Your instructions →
Provide a character-exact reproduction of the lines from the line with "let q0 := with_config" to the end of the entries.
#####
(** The query contacts its peer, which answers in time and is the result. *)
Lemma predicate_true_is_findnode_witness :
  let q0 := with_config (R := NodeId) sample_config (Key.from_node_id (sample_id 0))
    [Closest.mkPK (Key.from_node_id (sample_id 1)) true] (fun _ => true) in
  match run_pquery (fun n => n) q0 [POpNext 0; POpSuccess (sample_id 1) []] with
  | Ret (q, ps) => into_result q = [sample_id 1] /\ FindNode.into_result (erase q) = [sample_id 1]
  | Panic => False
  end.
Proof.
  destruct (predicate_true_is_findnode (R := NodeId) (fun n => n) sample_config (Key.from_node_id (sample_id 0))
    [Closest.mkPK (Key.from_node_id (sample_id 1)) true] (fun _ => true) [POpNext 0; POpSuccess (sample_id 1) []])
    as [_ Hr]; [done|by repeat constructor|].
  intros q0. assert ((fun r => into_result (fst r)) <$> run_pquery (fun n => n) q0 [POpNext 0; POpSuccess (sample_id 1) []] =
    Ret [sample_id 1]) as Hq by (vm_compute; reflexivity).
  destruct (run_pquery (fun n => n) q0 _) as [[q ps]|] eqn:E; [|discriminate]. injection Hq as Hq.
  rewrite <-(Hr q ps E). by split.
Defined.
#####
Exercise answer →
  let q0 := with_config (R := NodeId) sample_config (Key.from_node_id (sample_id 0))
    [Closest.mkPK (Key.from_node_id (sample_id 1)) true] (fun _ => true) in
  match run_pquery (fun n => n) q0 [POpNext 0; POpSuccess (sample_id 1) []] with
  | Ret (q, ps) => into_result q = [sample_id 1] /\ FindNode.into_result (erase q) = [sample_id 1]
  | Panic => False
  end.
Proof.
  destruct (predicate_true_is_findnode (R := NodeId) (fun n => n) sample_config (Key.from_node_id (sample_id 0))
    [Closest.mkPK (Key.from_node_id (sample_id 1)) true] (fun _ => true) [POpNext 0; POpSuccess (sample_id 1) []])
    as [_ Hr]; [done|by repeat constructor|].
  intros q0. assert ((fun r => into_result (fst r)) <$> run_pquery (fun n => n) q0 [POpNext 0; POpSuccess (sample_id 1) []] =
    Ret [sample_id 1]) as Hq by (vm_compute; reflexivity).
  destruct (run_pquery (fun n => n) q0 _) as [[q ps]|] eqn:E; [|discriminate]. injection Hq as Hq.
  rewrite <-(Hr q ps E). by split.
Defined.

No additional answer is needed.